Given these incentives, who will be doing the buying? Clearly, the biggest U.S.-based banks will be the main hunters. But The Takeover Trader’s Basenese says that even foreign banks will be on the prowl for cheap U.S. banking assets.

Basenese also believes that Goldman Sachs Group Inc. (GS) and Morgan Stanley (MS) will be “big spenders.” Each will use TARP funds to help accelerate its transformation from an investment bank into a bank holding company. The changeover will require each company to build up a big base of deposits. And the best way to do that is to buy other banks, Basenese says.

“One thing [the wave of deals] does is to restore confidence in the sector,” Basenese said. “It will go a long way in convincing CEOs that it’s safe to use excess capital to fund acquisitions, and to grow, instead of using it to defend against a proverbial run on the bank.”

Not everyone agrees with that assessment.
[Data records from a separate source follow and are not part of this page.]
(* ===== verification/Backoff.v ===== *)
(** * BackoffAdjuster (src/backoff_adjuster.cpp)

    The retry limiter for remote artwork.  Durations are seconds, time points
    are nanoseconds since the epoch of [system_clock] (its tick on Linux). *)

From S2P Require Import Prelude.

Module Backoff.

(** [class BackoffAdjuster]. *)
Record BackoffAdjuster : Type := mkBackoff {
  last_fail_time_ : Z;     (* time_point, in ns *)
  backoff_period_ : Z;     (* seconds; zero while in success mode *)
  min_backoff_ : Z;
  max_backoff_ : Z
}.

Definition NS_PER_SEC : Z := 1000000000.

(** A default-constructed [system_clock::time_point]. *)
Definition epoch : Z := 0.

Definition init : BackoffAdjuster := mkBackoff epoch 0 1 2.

Definition last_fail_time (b : BackoffAdjuster) : Z := last_fail_time_ b.
Definition backoff_period (b : BackoffAdjuster) : Z := backoff_period_ b.

Definition set_last_fail_time (t : Z) (b : BackoffAdjuster) : BackoffAdjuster :=
  mkBackoff t (backoff_period_ b) (min_backoff_ b) (max_backoff_ b).

Definition set_backoff_period (p : Z) (b : BackoffAdjuster) : outcome BackoffAdjuster :=
  _ ← assert_ (p <=? max_backoff_ b) "set_backoff_period";
  Ok (mkBackoff (last_fail_time_ b) p (min_backoff_ b) (max_backoff_ b)).

Definition set_min_backoff (m : Z) (b : BackoffAdjuster) : outcome BackoffAdjuster :=
  _ ← assert_ (0 <? m) "set_min_backoff";
  Ok (mkBackoff (last_fail_time_ b) (backoff_period_ b) m (max_backoff_ b)).

Definition set_max_backoff (m : Z) (b : BackoffAdjuster) : outcome BackoffAdjuster :=
  _ ← assert_ (0 <? m) "set_max_backoff";
  _ ← assert_ (2 * min_backoff_ b <=? m) "set_max_backoff";
  Ok (mkBackoff (last_fail_time_ b) (backoff_period_ b) (min_backoff_ b) m).

(** [now > last_fail_time_ + backoff_period_]. *)
Definition expired (b : BackoffAdjuster) (now : Z) : bool :=
  now >? last_fail_time_ b + backoff_period_ b * NS_PER_SEC.

Definition retry_ok (b : BackoffAdjuster) (now : Z) : bool :=
  if backoff_period_ b =? 0 then true else expired b now.

Definition adjust_retry_limit (b : BackoffAdjuster) (now : Z) : BackoffAdjuster * bool :=
  if backoff_period_ b =? 0 then
    (mkBackoff now (min_backoff_ b) (min_backoff_ b) (max_backoff_ b), true)
  else if expired b now then
    (mkBackoff now (Z.min (2 * backoff_period_ b) (max_backoff_ b))
               (min_backoff_ b) (max_backoff_ b), true)
  else (b, false).

Definition reset (b : BackoffAdjuster) (now : Z) : BackoffAdjuster :=
  if negb (backoff_period_ b =? 0) then
    if expired b now then mkBackoff epoch 0 (min_backoff_ b) (max_backoff_ b) else b
  else b.

(** ** Specification *)

(** The limits the two [set_*_backoff] assertions establish. *)
Definition configured (b : BackoffAdjuster) : Prop :=
  0 < min_backoff_ b /\ 2 * min_backoff_ b <= max_backoff_ b.

(** Well-formed state: success mode, or a period between the limits. *)
Definition wf (b : BackoffAdjuster) : Prop :=
  configured b /\
  (backoff_period_ b = 0 \/ min_backoff_ b <= backoff_period_ b <= max_backoff_ b).

(** What the service does to its adjuster between two configurations. *)
Inductive step : BackoffAdjuster -> BackoffAdjuster -> Prop :=
  | step_failure b now : step b (adjust_retry_limit b now).1
  | step_success b now : step b (reset b now)
  | step_clear b b' :
      set_backoff_period 0 (set_last_fail_time epoch b) = Ok b' -> step b b'.

(** Replay a list of temporary failures, oldest first. *)
Definition run_failures (b : BackoffAdjuster) (ts : list Z) : BackoffAdjuster :=
  fold_left (fun b t => (adjust_retry_limit b t).1) ts b.

(** Every failure of [ts] arrives once the previous period has run out. *)
Fixpoint spaced (b : BackoffAdjuster) (ts : list Z) : Prop :=
  match ts with
  | [] => True
  | t :: ts' => retry_ok b t = true /\ spaced (adjust_retry_limit b t).1 ts'
  end.

(** ** Lemmas *)

Lemma adjust_limits b now :
  min_backoff_ (adjust_retry_limit b now).1 = min_backoff_ b /\
  max_backoff_ (adjust_retry_limit b now).1 = max_backoff_ b.
Proof. unfold adjust_retry_limit. repeat case_goal; done. Qed.

Lemma adjust_wf b now : wf b -> wf (adjust_retry_limit b now).1.
Proof.
  intros [[Hmin Hmax] Hp]. unfold adjust_retry_limit, wf, configured.
  repeat case_goal; simpl; bsimpl; lia.
Qed.

Lemma reset_wf b now : wf b -> wf (reset b now).
Proof.
  intros [[Hmin Hmax] Hp]. unfold reset, wf, configured.
  repeat case_goal; simpl; bsimpl; lia.
Qed.

Lemma backoff_step_wf b b' : step b b' -> wf b -> wf b'.
Proof.
  intros [? now|? now|? ? H] Hwf; [by apply adjust_wf | by apply reset_wf |].
  unfold set_backoff_period in H. simpl in H.
  destruct Hwf as [[Hmin Hmax] _].
  apply outcome_bind_Ok in H as (? & _ & [= <-]).
  unfold wf, configured; simpl; lia.
Qed.

Lemma expired_mono b now now' : now <= now' -> expired b now = true -> expired b now' = true.
Proof. unfold expired. rewrite !Z.gtb_ltb, !Z.ltb_lt. lia. Qed.

Lemma run_failures_period b ts :
  wf b -> 0 < backoff_period_ b -> spaced b ts ->
  backoff_period_ (run_failures b ts) =
    Z.min (backoff_period_ b * 2 ^ Z.of_nat (length ts)) (max_backoff_ b).
Proof.
  revert b. induction ts as [|t ts IH]; intros b Hwf Hpos Hsp.
  - simpl. destruct Hwf as [_ [?|?]]; lia.
  - destruct Hsp as [Hok Hsp]. change (run_failures b (t :: ts)) with
      (run_failures (adjust_retry_limit b t).1 ts).
    pose proof (adjust_wf b t Hwf) as Hwf'.
    destruct (adjust_limits b t) as [Hmn Hmx].
    assert (Hp : backoff_period_ (adjust_retry_limit b t).1 =
                 Z.min (2 * backoff_period_ b) (max_backoff_ b)).
    { unfold retry_ok in Hok. unfold adjust_retry_limit.
      destruct (Z.eqb_spec (backoff_period_ b) 0); [lia|]. by rewrite Hok. }
    destruct Hwf as [[Hmin Hmax] _].
    rewrite IH; [|done|lia|done]. rewrite Hp, Hmx.
    change (length (t :: ts)) with (S (length ts)).
    rewrite Nat2Z.inj_succ, Z.pow_succ_r by lia.
    assert (1 <= 2 ^ Z.of_nat (length ts)) by (apply Z.pow_le_mono_r with (b := 0); lia).
    destruct (Z.min_spec (2 * backoff_period_ b) (max_backoff_ b)) as [[? ->]|[? ->]]; nia.
Qed.

Lemma adjust_recorded b b1 now :
  wf b -> adjust_retry_limit b now = (b1, true) ->
  last_fail_time_ b1 = now /\ 0 < backoff_period_ b1.
Proof.
  intros [[? ?] ?]. unfold adjust_retry_limit.
  repeat case_goal; intros [= <-]; bsimpl; simpl; lia.
Qed.

(** ** Properties *)

(** C33. Exponential backoff: starting from success mode, a non-empty run of
    temporary failures, each arriving after the previous backoff period has
    run out, leaves the period at min * 2^(n-1) capped at the maximum. *)
Theorem backoff_exponential b t ts :
  wf b -> backoff_period_ b = 0 -> spaced b (t :: ts) ->
  backoff_period_ (run_failures b (t :: ts)) =
    Z.min (min_backoff_ b * 2 ^ Z.of_nat (length ts)) (max_backoff_ b).
Proof.
  intros Hwf H0 [_ Hsp].
  change (run_failures b (t :: ts)) with (run_failures (adjust_retry_limit b t).1 ts).
  pose proof (adjust_wf b t Hwf) as Hwf'. destruct (adjust_limits b t) as [_ Hmx].
  assert (Hp : backoff_period_ (adjust_retry_limit b t).1 = min_backoff_ b).
  { unfold adjust_retry_limit. by rewrite H0. }
  destruct Hwf as [[? ?] _].
  rewrite run_failures_period; [by rewrite Hp, Hmx|done|lia|done].
Qed.

(** Backoff window: once a failure at [now] has been recorded, every
    access up to the end of the period is refused, late successes (requests
    complete out of order) do not reset the period and further failures do not
    extend it; after the period an access is allowed, a success resets it and
    a failure lengthens it. *)
Theorem backoff_window b b1 now t :
  wf b -> adjust_retry_limit b now = (b1, true) ->
  if t <=? now + backoff_period_ b1 * NS_PER_SEC
  then retry_ok b1 t = false /\ reset b1 t = b1 /\ adjust_retry_limit b1 t = (b1, false)
  else retry_ok b1 t = true /\ backoff_period_ (reset b1 t) = 0 /\
       retry_ok (reset b1 t) t = true /\ (adjust_retry_limit b1 t).2 = true.
Proof.
  intros Hwf E. pose proof (adjust_wf b now Hwf) as Hwf1. rewrite E in Hwf1; simpl in Hwf1.
  destruct (adjust_recorded b b1 now Hwf E) as [Hl Hp].
  assert (Hne : backoff_period_ b1 =? 0 = false) by (apply Z.eqb_neq; lia).
  assert (Hex : expired b1 t = negb (t <=? now + backoff_period_ b1 * NS_PER_SEC)).
  { unfold expired. by rewrite Hl, Z.gtb_ltb, Z.leb_antisym, negb_involutive. }
  unfold retry_ok, reset, adjust_retry_limit. rewrite Hne, Hex.
  by destruct (t <=? _).
Qed.

(** Every adjuster state the service can reach from a configured one (by
    failures, successes and cache clearing, at any times) keeps its period
    either zero or between the configured minimum and maximum. *)
Theorem backoff_reachable_wf b b' : wf b -> rtc step b b' -> wf b'.
Proof. intros Hwf Hr. revert Hwf. induction Hr; eauto using backoff_step_wf. Qed.

(** ** Witnesses *)

Definition b0 : BackoffAdjuster := mkBackoff epoch 0 20 7200.

Lemma b0_wf : wf b0.
Proof. unfold wf, configured; simpl; lia. Qed.

Lemma backoff_exponential_witness :
  spaced b0 [1; 21 * NS_PER_SEC; 62 * NS_PER_SEC] /\
  backoff_period_ (run_failures b0 [1; 21 * NS_PER_SEC; 62 * NS_PER_SEC]) = 80.
Proof.
  assert (H : spaced b0 [1; 21 * NS_PER_SEC; 62 * NS_PER_SEC]) by (vm_compute; done).
  split; [exact H|]. rewrite (backoff_exponential b0 _ _ b0_wf eq_refl H). reflexivity.
Defined.

Lemma backoff_window_witness :
  let b1 := (adjust_retry_limit b0 5).1 in
  retry_ok b1 (6 * NS_PER_SEC) = false /\ reset b1 (6 * NS_PER_SEC) = b1 /\
  adjust_retry_limit b1 (6 * NS_PER_SEC) = (b1, false).
Proof. apply (backoff_window b0 (adjust_retry_limit b0 5).1 5 (6 * NS_PER_SEC) b0_wf eq_refl). Defined.

Lemma backoff_reachable_wf_witness : wf (adjust_retry_limit b0 5).1.
Proof.
  apply (backoff_reachable_wf b0); [exact b0_wf|]. apply rtc_once. constructor.
Defined.

End Backoff.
Investors who play the merger game correctly will do well. But the game itself won’t necessarily whip the industry into championship form, Gilani says.

“While consolidation, instead of outright collapses, in the banking industry may serve to relieve the FDIC of its burden to make good on failed banks, it in no way guarantees fewer failures,” he said. “In fact, it may only serve to guarantee, in some cases, even larger failures.”